• **SUPPLIED DATA**:
(** * The Creator Station: the MP4 assembly routine (src/render.js)

    A shallow embedding of [renderMp4] and of the helpers it is built
    from: the zod schema [Manifest], the subprocess wrapper [run], and
    the Node.js file-system calls the routine makes.  The routine is
    effectful (temporary directory, subprocesses, exceptions), so it is
    written in a small state-and-exception monad over a file-system map
    and a log of the effects a caller can observe. *)

From Stdlib Require Import QArith Qminmax Ascii String DecimalString DecimalNat Permutation Sorted.
From stdpp Require Import gmap strings list fin_maps.

#[local] Set Warnings "-register-all".

Local Open Scope Z_scope.

(** ** JSON values, as JSON.parse returns them

    Numbers are IEEE doubles in the source; the routine only compares
    them with 1 and 60 and prints them, so they are kept as rationals.
    (A literal that overflows to an infinity lies outside [1, 60] and
    is rejected by the schema like any other out-of-range number.)
    An object is the list of its own properties; JSON.parse keeps one
    entry per key. *)

Inductive json : Type :=
| JNull
| JBool (b : bool)
| JNum (q : Q)
| JStr (s : string)
| JArr (items : list json)
| JObj (props : list (string * json)).

(** [data[key]] on a parsed object: [None] is JavaScript's [undefined]. *)
Fixpoint prop (key : string) (props : list (string * json)) : option json :=
  match props with
  | [] => None
  | (k, v) :: rest => if String.eqb k key then Some v else prop key rest
  end.

(** ** The zod combinators used by the schema

    A schema reads an input that may be [undefined] and either yields
    the parsed value or fails with a ZodError ([None]). *)

Module z.

Definition ZodType (A : Type) : Type := option json -> option A.

Definition number : ZodType Q := fun i =>
  match i with Some (JNum q) => Some q | _ => None end.

Definition min (c : Q) (s : ZodType Q) : ZodType Q := fun i =>
  match s i with
  | Some q => if Qle_bool c q then Some q else None
  | None => None
  end.

Definition max (c : Q) (s : ZodType Q) : ZodType Q := fun i =>
  match s i with
  | Some q => if Qle_bool q c then Some q else None
  | None => None
  end.

Definition boolean : ZodType bool := fun i =>
  match i with Some (JBool b) => Some b | _ => None end.

(** [.optional()]: [undefined] passes through, anything else goes to
    the inner schema. *)
Definition optional {A} (s : ZodType A) : ZodType (option A) := fun i =>
  match i with
  | None => Some None
  | Some _ => match s i with Some a => Some (Some a) | None => None end
  end.

(** [.default(d)]: [undefined] is replaced by [d] before the inner
    schema runs, so the output is never [undefined]. *)
Definition default {A} (d : json) (s : ZodType (option A)) : ZodType A := fun i =>
  match s (Some (match i with Some j => j | None => d end)) with
  | Some (Some a) => Some a
  | _ => None
  end.

Fixpoint each {A} (el : ZodType A) (items : list json) : option (list A) :=
  match items with
  | [] => Some []
  | j :: rest =>
      match el (Some j) with
      | Some a => match each el rest with Some l => Some (a :: l) | None => None end
      | None => None
      end
  end.

Definition array {A} (el : ZodType A) : ZodType (list A) := fun i =>
  match i with Some (JArr items) => each el items | _ => None end.

(** [.min(n)] on an array schema. *)
Definition min_items {A} (n : nat) (s : ZodType (list A)) : ZodType (list A) := fun i =>
  match s i with
  | Some l => if (n <=? length l)%nat then Some l else None
  | None => None
  end.

(** [z.object({k1: s1})] and [z.object({k1: s1, k2: s2})]: the input
    must be a plain object (not an array, not null); unknown keys are
    dropped. *)
Definition object1 {A C} (k1 : string) (s1 : ZodType A) (mk : A -> C) : ZodType C := fun i =>
  match i with
  | Some (JObj props) =>
      match s1 (prop k1 props) with Some a => Some (mk a) | None => None end
  | _ => None
  end.

Definition object2 {A B C} (k1 : string) (s1 : ZodType A)
    (k2 : string) (s2 : ZodType B) (mk : A -> B -> C) : ZodType C := fun i =>
  match i with
  | Some (JObj props) =>
      match s1 (prop k1 props), s2 (prop k2 props) with
      | Some a, Some b => Some (mk a b)
      | _, _ => None
      end
  | _ => None
  end.

End z.

(** ** The manifest schema (render.js, lines 11-16) *)

Record Scene : Type := { duration_sec : Q; hasAudio : bool }.
Record ManifestT : Type := { scenes : list Scene }.

(** The element schema of lines 12-15. *)
Definition scene_schema : z.ZodType Scene :=
  z.object2
    "duration_sec" (z.max (60 # 1) (z.min (1 # 1) z.number))
    "hasAudio" (z.default (JBool false) (z.optional z.boolean))
    Build_Scene.

Definition Manifest : z.ZodType ManifestT :=
  z.object1 "scenes" (z.min_items 1 (z.array scene_schema)) Build_ManifestT.

(** ** Strings the routine builds *)

(** [String(n)] and a template hole [${n}] for a non-negative integer. *)
Definition String_of_nat (n : nat) : string :=
  NilZero.string_of_uint (Nat.to_uint n).

(** A template hole [${code}] for an exit code; [null] is the code of
    a process that was killed by a signal. *)
Definition String_of_code (code : option Z) : string :=
  match code with
  | Some c => NilZero.string_of_int (Z.to_int c)
  | None => "null"
  end.

Fixpoint repeat_char (n : nat) (c : Ascii.ascii) : string :=
  match n with
  | O => EmptyString
  | S k => String c (repeat_char k c)
  end.

(** [s.padStart(n, c)] for a one-character filler. *)
Definition padStart (n : nat) (c : Ascii.ascii) (s : string) : string :=
  repeat_char (n - String.length s) c +:+ s.

(** [s.replace(/'/g, "'\\''")]: every single quote becomes the four
    characters quote, backslash, quote, quote. *)
Fixpoint replace_quotes (s : string) : string :=
  match s with
  | EmptyString => EmptyString
  | String c rest =>
      if Ascii.eqb c "'"%char
      then "'\''" +:+ replace_quotes rest
      else String c (replace_quotes rest)
  end.

Definition newline : string := String "010"%char EmptyString.

(** [path.join(a, b)] for a directory [a] without a trailing slash and
    a plain name [b], which is how the routine calls it. *)
Definition path_join (a b : string) : string := a +:+ "/" +:+ b.

(** ** Array.prototype.sort with a comparator

    The sort is stable; with a consistent comparator every conforming
    implementation returns the list computed here. *)

Section Sort.
Context {A : Type} (cmp : A -> A -> Z).

Fixpoint insert_sorted (x : A) (l : list A) : list A :=
  match l with
  | [] => [x]
  | y :: rest =>
      if cmp x y <=? 0 then x :: y :: rest else y :: insert_sorted x rest
  end.

Definition sort (l : list A) : list A := foldr insert_sorted [] l.
End Sort.

(** ** The world the routine runs in *)

Inductive node : Type :=
| File (data : string)
| Dir.

(** The file system: absolute path to node. *)
Abbreviation FS := (gmap string node).

(** A command-line argument: a literal string, or [String(q)] for a
    number [q], whose decimal rendering is left to the JavaScript
    runtime. *)
Inductive arg : Type :=
| Lit (s : string)
| Num (q : Q).

(** What the routine does to the outside: the processes it spawns (with
    the exit code and stderr text each one came back with) and the
    files it writes itself. *)
Inductive Event : Type :=
| Spawned (cmd : string) (args : list arg) (cwd : string)
          (code : option Z) (stderr : string)
| Wrote (file : string) (data : string).

Record State : Type := { fs : FS; log : list Event }.

Inductive JsError : Type :=
| SyntaxError                   (* JSON.parse *)
| ZodError                      (* Manifest.parse *)
| TypeError                     (* property read on undefined *)
| SystemError (code : string)   (* a failed fs call: ENOENT, EEXIST, EISDIR *)
| Error (message : string).     (* new Error(message) *)

Inductive Completion (A : Type) : Type :=
| Return (a : A)
| Throw (e : JsError).
Arguments Return {A} a.
Arguments Throw {A} e.

(** The parts of the platform the routine calls into. *)
Record Host : Type := {
  (** [JSON.parse]; [None] when it throws a SyntaxError. *)
  JSON_parse : string -> option json;
  (** [a.localeCompare(b)]: negative, zero or positive. *)
  localeCompare : string -> string -> Z;
  (** [os.tmpdir()]. *)
  tmpdir : string;
  (** The characters [mkdtemp] appends to the prefix it is given, or
      [None] when the directory cannot be allocated. *)
  mkdtemp_suffix : FS -> string -> option string;
  (** A subprocess that was started and ran to completion: its exit
      code ([None] for JavaScript's [null], a process ended by a
      signal), what it printed on stderr, and the data it left at its
      output path, if any.  (A program that cannot be started at all
      raises an event [run] does not listen for; that is not a return
      of [renderMp4] and lies outside this model.) *)
  spawn : string -> list arg -> string -> FS -> option Z * string * option string
}.

(** ** A state-and-exception monad for the routine *)

Definition M (A : Type) : Type := State -> Completion A * State.

Definition ret {A} (a : A) : M A := fun st => (Return a, st).
Definition throw {A} (e : JsError) : M A := fun st => (Throw e, st).

Definition bind {A B} (m : M A) (k : A -> M B) : M B := fun st =>
  match m st with
  | (Return a, st') => k a st'
  | (Throw e, st') => (Throw e, st')
  end.

(** [try { body } catch {}]: whatever [body] did to the state stays
    done, the exception is dropped. *)
Definition try_catch_ignore (body : M unit) : M unit := fun st =>
  (Return tt, snd (body st)).

Declare Scope js_scope.
Delimit Scope js_scope with js.
Notation "x <- c ;; k" := (bind c (fun x => k))
  (at level 100, c at next level, right associativity) : js_scope.
Notation "c ;;; k" := (bind c (fun _ => k))
  (at level 100, right associativity) : js_scope.
Local Open Scope js_scope.

(** [a[i]] followed by a property read: a TypeError when the element is
    undefined. *)
Definition element {A} (a : list A) (i : nat) : M A :=
  match a !! i with
  | Some x => ret x
  | None => throw TypeError
  end.

(** ** The fs calls *)

(** [p] is [dir] itself or lies below it. *)
Definition under (dir p : string) : bool :=
  String.eqb dir p || String.prefix (dir +:+ "/") p.

(** ** What the caller hands over *)

Record UploadedFile : Type := { originalname : string; path : string }.

(** [req.files] as the upload middleware fills it in: one array per
    form field, missing when the field had no file. *)
Record Files : Type := {
  images : option (list UploadedFile);
  audios : option (list UploadedFile)
}.

Section Render.
Context (h : Host).

Definition mkdtempSync (prefix : string) : M string := fun st =>
  match mkdtemp_suffix h (fs st) prefix with
  | None => (Throw (SystemError "ENOENT"), st)
  | Some sfx =>
      let p := prefix +:+ sfx in
      match fs st !! p with
      | Some _ => (Throw (SystemError "EEXIST"), st)
      | None => (Return p, {| fs := <[p := Dir]> (fs st); log := log st |})
      end
  end.

(** Non-recursive [mkdirSync] below a directory that exists. *)
Definition mkdirSync (p : string) : M unit := fun st =>
  match fs st !! p with
  | Some _ => (Throw (SystemError "EEXIST"), st)
  | None => (Return tt, {| fs := <[p := Dir]> (fs st); log := log st |})
  end.

Definition writeFileSync (p data : string) : M unit := fun st =>
  match fs st !! p with
  | Some Dir => (Throw (SystemError "EISDIR"), st)
  | _ => (Return tt, {| fs := <[p := File data]> (fs st);
                        log := log st ++ [Wrote p data] |})
  end.

Definition readFileSync (p : string) : M string := fun st =>
  match fs st !! p with
  | Some (File data) => (Return data, st)
  | Some Dir => (Throw (SystemError "EISDIR"), st)
  | None => (Throw (SystemError "ENOENT"), st)
  end.

Definition unlinkSync (p : string) : M unit := fun st =>
  match fs st !! p with
  | Some (File _) => (Return tt, {| fs := delete p (fs st); log := log st |})
  | Some Dir => (Throw (SystemError "EISDIR"), st)
  | None => (Throw (SystemError "ENOENT"), st)
  end.

(** [rmSync(dir, { recursive: true, force: true })]. *)
Definition rmSync (dir : string) : M unit := fun st =>
  (Return tt, {| fs := filter (fun kv => under dir kv.1 = false) (fs st);
                 log := log st |}).

(** ** [run] (render.js, lines 18-28)

    The subprocess leaves its output, if it produces one, at the path
    that ends its command line, and touches nothing else.  The
    promise resolves on exit code 0 and rejects otherwise. *)

Definition output_path (args : list arg) : option string :=
  match last args with
  | Some (Lit p) => Some p
  | _ => None
  end.

(** [code === 0]. *)
Definition exit_ok (code : option Z) : bool :=
  match code with
  | Some 0 => true
  | _ => false
  end.

(** The message of line 25. *)
Definition failure_message (code : option Z) (stderr : string) : string :=
  "ffmpeg failed (" +:+ String_of_code code +:+ "): " +:+ stderr.

Definition after_spawn (args : list arg) (written : option string) (m : FS) : FS :=
  match written, output_path args with
  | Some data, Some p => <[p := File data]> m
  | _, _ => m
  end.

Definition run (cmd : string) (args : list arg) (cwd : string) : M unit := fun st =>
  let '(code, stderr, written) := spawn h cmd args cwd (fs st) in
  let st' := {| fs := after_spawn args written (fs st);
                log := log st ++ [Spawned cmd args cwd code stderr] |} in
  if exit_ok code
  then (Return tt, st')
  else (Throw (Error (failure_message code stderr)), st').

(** ** [renderMp4] (render.js, lines 30-101) *)

(** The comparator of lines 40-41. *)
Definition by_originalname (a b : UploadedFile) : Z :=
  localeCompare h (originalname a) (originalname b).
(** The whole loop. *)
Lemma compile_loop_spec (la : loc) (m : gmap text value)
    (sites objects : list value) (h : heap) :
  h !! la = Some (ODict m) ->
  Forall (is_site h) sites ->
  ~ In (VRef la) sites ->
  exists h',
    for_each (compile_loop_body (VRef la)) objects sites h =
      Ok (objects ++ sites, h') /\
    (forall l o, h !! l = Some o -> ~ In (VRef l) sites -> h' !! l = Some o) /\
    (forall l, h' !! l = None -> h !! l = None) /\
    (forall l d n, In (VRef l) sites -> h !! l = Some (ODict d) ->
       d !! NAME = Some (VStr n) ->
       exists v, h' !! l = Some (ODict (<[ATTRIBUTES := v]> d)) /\
                 merged_attributes m h h' n v).
Proof.
  revert objects h. induction sites as [|site rest IH]; intros objects h Hla Hall Hnot.
  - exists h. simpl. rewrite app_nil_r. repeat split; auto. intros ? ? ? [].
  - inversion Hall as [|? ? Hsite Hrest]; subst.
    destruct Hsite as (l & d & n & -> & Hl & Hn).
    destruct (compile_loop_body_step la l m d n objects h Hla Hl Hn)
      as (v1 & h1 & Hrun & Hl1 & Hframe1 & Hnone1 & Hattr1).
    assert (Hla1 : h1 !! la = Some (ODict m)).
    { apply Hframe1; [assumption|]. intros ->. apply Hnot. now left. }
    assert (Hrest1 : Forall (is_site h1) rest).
    { eapply List.Forall_impl; [|exact Hrest].
      intros r (l2 & d2 & n2 & -> & Hl2 & Hn2).
      destruct (decide (l2 = l)) as [->|Hne].
      - exists l, (<[ATTRIBUTES := v1]> d), n. repeat split; [assumption|].
        rewrite lookup_insert_ne by apply attributes_not_name.
        congruence.
      - exists l2, d2, n2. auto. }
    destruct (IH (objects ++ [VRef l]) h1 Hla1 Hrest1) as
      (h' & Hrun' & Hframe' & Hnone' & Hsites').
    { intros Hin. apply Hnot. now right. }
    assert (Hattr : forall n0 v, merged_attributes m h1 h' n0 v ->
                                 merged_attributes m h h' n0 v).
    { unfold merged_attributes. intros n0 v. destruct (m !! n0); [auto|].
      intros (l' & -> & Hl' & Hl''). exists l'. auto. }
    assert (Hattr' : merged_attributes m h h' n v1).
    { revert Hattr1. unfold merged_attributes. destruct (m !! n); [auto|].
      intros (l' & -> & Hl' & Hl''). exists l'. repeat split; [assumption|].
      apply Hframe'; [assumption|].
      apply (is_site_not_unused h); assumption. }
    exists h'. split; [|split; [|split]].
    + simpl. unfold mbind, M_bind. rewrite Hrun.
      rewrite <- app_assoc in Hrun'. exact Hrun'.
    + intros l0 o Ho Hnin. apply Hframe'.
      * apply Hframe1; [assumption|]. intros ->. apply Hnin. now left.
      * intros Hin. apply Hnin. now right.
    + intros l0 Hl0. auto.
    + intros l0 d0 n0 Hin Hl0 Hn0.
      destruct (decide (l0 = l)) as [->|Hne].
      * assert (d0 = d) as -> by congruence.
        assert (n0 = n) as -> by congruence.
        destruct (in_dec value_eq_dec (VRef l) rest) as [Hin'|Hnin'].
        -- destruct (Hsites' l (<[ATTRIBUTES := v1]> d) n Hin' Hl1)
             as (v & Hv & Hm).
           { rewrite lookup_insert_ne by apply attributes_not_name.
             assumption. }
           exists v. rewrite insert_insert_eq in Hv. auto.
        -- exists v1. split; [|assumption]. now apply Hframe'.
      * destruct Hin as [[= ->]|Hin]; [congruence|].
        destruct (Hsites' l0 d0 n0 Hin) as (v & Hv & Hm); auto.
        exists v. auto.
Qed.

(** C6. On any sequence of sites and any override map, the merger returns the
    same references in the same order, and each site gets, under
    [attributes], the entry of the map for its name if there is one, and a
    new empty dictionary otherwise. *)
Theorem merger_keeps_sequence_and_sets_attributes
    (sites : list value) (la : loc) (m : gmap text value) (h : heap) :
  h !! la = Some (ODict m) ->
  Forall (is_site h) sites ->
  ~ In (VRef la) sites ->
  exists h',
    _compile_sites_objects sites (VRef la) h = Ok (sites, h') /\
    forall l d n,
      In (VRef l) sites -> h !! l = Some (ODict d) ->
      d !! NAME = Some (VStr n) ->
      exists v,
        h' !! l = Some (ODict (<[ATTRIBUTES := v]> d)) /\
        match m !! n with
        | Some a => v = a
        | None => exists l', v = VRef l' /\ h !! l' = None /\
                             h' !! l' = Some (ODict ∅)
        end.
Proof.
  intros Hla Hall Hnot.
  destruct (compile_loop_spec la m sites [] h Hla Hall Hnot)
    as (h' & Hrun & _ & _ & Hsites).
  exists h'. split; [exact Hrun|exact Hsites].
Qed.

(** C7, as the code has it. The merger returns the references it was given;
    it changes the dictionary of each site at the key [attributes] and
    nowhere else, and leaves every other object of the store, the override
    map among them, as it was. *)
Theorem merger_updates_sites_in_place
    (sites objects : list value) (la : loc) (m : gmap text value)
    (h h' : heap) :
  h !! la = Some (ODict m) ->
  Forall (is_site h) sites ->
  ~ In (VRef la) sites ->
  _compile_sites_objects sites (VRef la) h = Ok (objects, h') ->
  objects = sites /\
  h' !! la = Some (ODict m) /\
  (forall l o, h !! l = Some o -> ~ In (VRef l) sites -> h' !! l = Some o) /\
  (forall l d, In (VRef l) sites -> h !! l = Some (ODict d) ->
     exists v, h' !! l = Some (ODict (<[ATTRIBUTES := v]> d))).
Proof.
  intros Hla Hall Hnot Hrun.
  destruct (compile_loop_spec la m sites [] h Hla Hall Hnot)
    as (h2 & Hrun2 & Hframe & _ & Hsites).
  unfold _compile_sites_objects in Hrun. rewrite Hrun2 in Hrun.
  injection Hrun as <- <-. repeat split; auto.
  intros l d Hin Hl. rewrite List.Forall_forall in Hall.
  destruct (Hall _ Hin) as (l' & d' & n & [= <-] & Hl' & Hn).
  assert (d' = d) as -> by congruence.
  destruct (Hsites l d n Hin Hl Hn) as (v & Hv & _). eauto.
Qed.

Lemma example_sites_ok : Forall (is_site example_heap) [VRef 2%nat; VRef 3%nat].
Proof.
  repeat constructor.
  - exists 2%nat, (example_site (lit "site1")), (lit "site1"). auto.
  - exists 3%nat, (example_site (lit "site9")), (lit "site9"). auto.
Defined.

Lemma example_overrides_apart : ~ In (VRef 0%nat) [VRef 2%nat; VRef 3%nat].
Proof. simpl. intuition discriminate. Defined.

Lemma merger_keeps_sequence_and_sets_attributes_witness :
  exists h',
    _compile_sites_objects [VRef 2%nat; VRef 3%nat] (VRef 0%nat) example_heap
      = Ok ([VRef 2%nat; VRef 3%nat], h') /\
    h' !! 2%nat =
      Some (ODict (<[ATTRIBUTES := VRef 1%nat]> (example_site (lit "site1")))).
Proof.
  destruct (merger_keeps_sequence_and_sets_attributes
              [VRef 2%nat; VRef 3%nat] 0%nat example_overrides example_heap)
    as (h' & Hrun & Hsites);
    [reflexivity|exact example_sites_ok|exact example_overrides_apart|].
  exists h'. split; [exact Hrun|].
  destruct (Hsites 2%nat (example_site (lit "site1")) (lit "site1"))
    as (v & Hv & Hm); [now left|reflexivity|reflexivity|].
  vm_compute in Hm. now subst v.
Defined.

Lemma merger_updates_sites_in_place_witness :
  exists h',
    _compile_sites_objects [VRef 2%nat; VRef 3%nat] (VRef 0%nat) example_heap
      = Ok ([VRef 2%nat; VRef 3%nat], h') /\
    h' !! 0%nat = Some (ODict example_overrides).
Proof.
  destruct (_compile_sites_objects [VRef 2%nat; VRef 3%nat] (VRef 0%nat)
              example_heap) as [[objects h']|e] eqn:Hrun;
    [|vm_compute in Hrun; discriminate].
  destruct (merger_updates_sites_in_place
              [VRef 2%nat; VRef 3%nat] objects 0%nat example_overrides
              example_heap h')
    as (-> & Hla & _);
    [reflexivity|exact example_sites_ok|exact example_overrides_apart
    |exact Hrun|].
  exists h'. split; [reflexivity|exact Hla].
Defined.

(** C7 does not hold as stated: the merger writes into the sites it is
    given. *)
Lemma merger_mutates_its_input :
  exists h',
    _compile_sites_objects [VRef 2%nat] (VRef 0%nat) example_heap
      = Ok ([VRef 2%nat], h') /\
    h' !! 2%nat <> example_heap !! 2%nat.
Proof.
  eexists. split; [vm_compute; reflexivity|].
  vm_compute. discriminate.
Qed.

(** ** From the parser to the merger *)

Lemma M_bind_Ok {A B : Type} (m : M A) (f : A -> M B) (h h1 : heap) (a : A) :
  m h = Ok (a, h1) -> (m ≫= f) h = f a h1.
Proof. intros H. unfold mbind, M_bind. now rewrite H. Qed.

Lemma alloc_Ok (o : object) (h : heap) :
  alloc o h = Ok (VRef (fresh (dom h)), <[fresh (dom h) := o]> h).
Proof. reflexivity. Qed.

Lemma alloc_each_extends {A : Type} (f : A -> object) (xs : list A)
    (acc : list value) (h : heap) :
  exists rs h1,
    for_each (fun acc x => r ← alloc (f x); mret (acc ++ [r])) acc xs h
      = Ok (rs, h1) /\ h ⊆ h1.
Proof.
  revert acc h. induction xs as [|x xs IH]; intros acc h; simpl.
  - exists acc, h. split; reflexivity.
  - destruct (IH (acc ++ [VRef (fresh (dom h))])
                 (<[fresh (dom h) := f x]> h)) as (rs & h1 & Hrun & Hsub).
    exists rs, h1. split.
    + erewrite M_bind_Ok; [exact Hrun|].
      erewrite M_bind_Ok; [reflexivity|apply alloc_Ok].
    + etrans; [|exact Hsub]. apply insert_subseteq, fresh_loc_unused.
Qed.

Lemma store_site_spec (s : Site) (h : heap) :
  exists l lb h',
    store_site s h = Ok (VRef l, h') /\ h ⊆ h' /\ h !! l = None /\
    h' !! l = Some (ODict (site_dict s lb)).
Proof.
  unfold store_site.
  destruct (alloc_each_extends (fun b => ODict (binding_dict b)) (bindings s) [] h)
    as (bs & h1 & Hrun & Hsub).
  set (lb := fresh (dom h1)). set (h2 := <[lb := OList bs]> h1).
  exists (fresh (dom h2)), (VRef lb),
    (<[fresh (dom h2) := ODict (site_dict s (VRef lb))]> h2).
  assert (Hsub2 : h ⊆ h2).
  { etrans; [exact Hsub|]. apply insert_subseteq, fresh_loc_unused. }
  split; [|split; [|split]].
  - erewrite M_bind_Ok; [|exact Hrun].
    erewrite M_bind_Ok; [|apply alloc_Ok]. apply alloc_Ok.
  - etrans; [exact Hsub2|]. apply insert_subseteq, fresh_loc_unused.
  - eapply lookup_weaken_None; [apply fresh_loc_unused|exact Hsub2].
  - apply lookup_insert_eq.
Qed.

Lemma store_sites_spec (iis_sites : list Site) (acc : list value) (h : heap) :
  exists refs h',
    for_each (fun acc s => r ← store_site s; mret (acc ++ [r])) acc iis_sites h
      = Ok (acc ++ refs, h') /\ h ⊆ h' /\
    length refs = length iis_sites /\
    Forall (fun r => exists l, r = VRef l /\ h !! l = None /\ is_site h' r) refs.
Proof.
  revert acc h. induction iis_sites as [|s rest IH]; intros acc h; simpl.
  - exists [], h. rewrite app_nil_r. repeat split; auto.
  - destruct (store_site_spec s h) as (l & lb & h0 & Hrun & Hsub & Hnone & Hl).
    destruct (IH (acc ++ [VRef l]) h0)
      as (refs & h' & Hrun' & Hsub' & Hlen & Hall).
    exists (VRef l :: refs), h'. split; [|split; [|split]].
    + erewrite M_bind_Ok; [|erewrite M_bind_Ok; [reflexivity|exact Hrun]].
      rewrite Hrun', <- app_assoc. reflexivity.
    + etrans; eassumption.
    + simpl. now rewrite Hlen.
    + constructor.
      * exists l. repeat split; [assumption|].
        exists l, (site_dict s lb), (name s). repeat split.
        eapply lookup_weaken; eassumption.
      * eapply List.Forall_impl; [|exact Hall].
        intros r (l' & -> & Hnone' & Hsite). exists l'. repeat split; auto.
        eapply lookup_weaken_None; eassumption.
Qed.

(** C4. Whatever text the command printed, the parser returns a sequence of
    sites, and the merger, given these sites and any override map, returns a
    sequence of objects: neither raises. *)
Theorem parser_and_merger_never_raise
    (std_out : list byte) (input : text) (la : loc) (m : gmap text value)
    (h : heap) :
  utf8_decode (map Byte.to_N std_out) = Some input ->
  h !! la = Some (ODict m) ->
  _parse_iis_sites std_out = Ok (parse_listing input) /\
  exists objects h',
    parse_and_compile std_out (VRef la) h = Ok (objects, h') /\
    length objects = length (parse_listing input).
Proof.
  intros Hdec Hla.
  assert (Hparse : _parse_iis_sites std_out = Ok (parse_listing input)).
  { unfold _parse_iis_sites, decode. now rewrite Hdec. }
  split; [exact Hparse|].
  unfold parse_and_compile. rewrite Hparse.
  destruct (store_sites_spec (parse_listing input) [] h)
    as (refs & h1 & Hstore & Hsub & Hlen & Hall).
  unfold store_sites. erewrite M_bind_Ok; [|exact Hstore].
  destruct (compile_loop_spec la m refs [] h1) as (h' & Hrun & _).
  - eapply lookup_weaken; eassumption.
  - eapply List.Forall_impl; [|exact Hall]. now intros r (l & _ & _ & Hs).
  - intros Hin. rewrite List.Forall_forall in Hall.
    destruct (Hall _ Hin) as (l & [= <-] & Hnone & _). congruence.
  - exists refs, h'. split; [exact Hrun|exact Hlen].
Qed.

• **ASSIGNED TASK**:
Report the tally of lines in the material holding "stderr", and add nothing to it.

• **TASK OUTPUT**:
8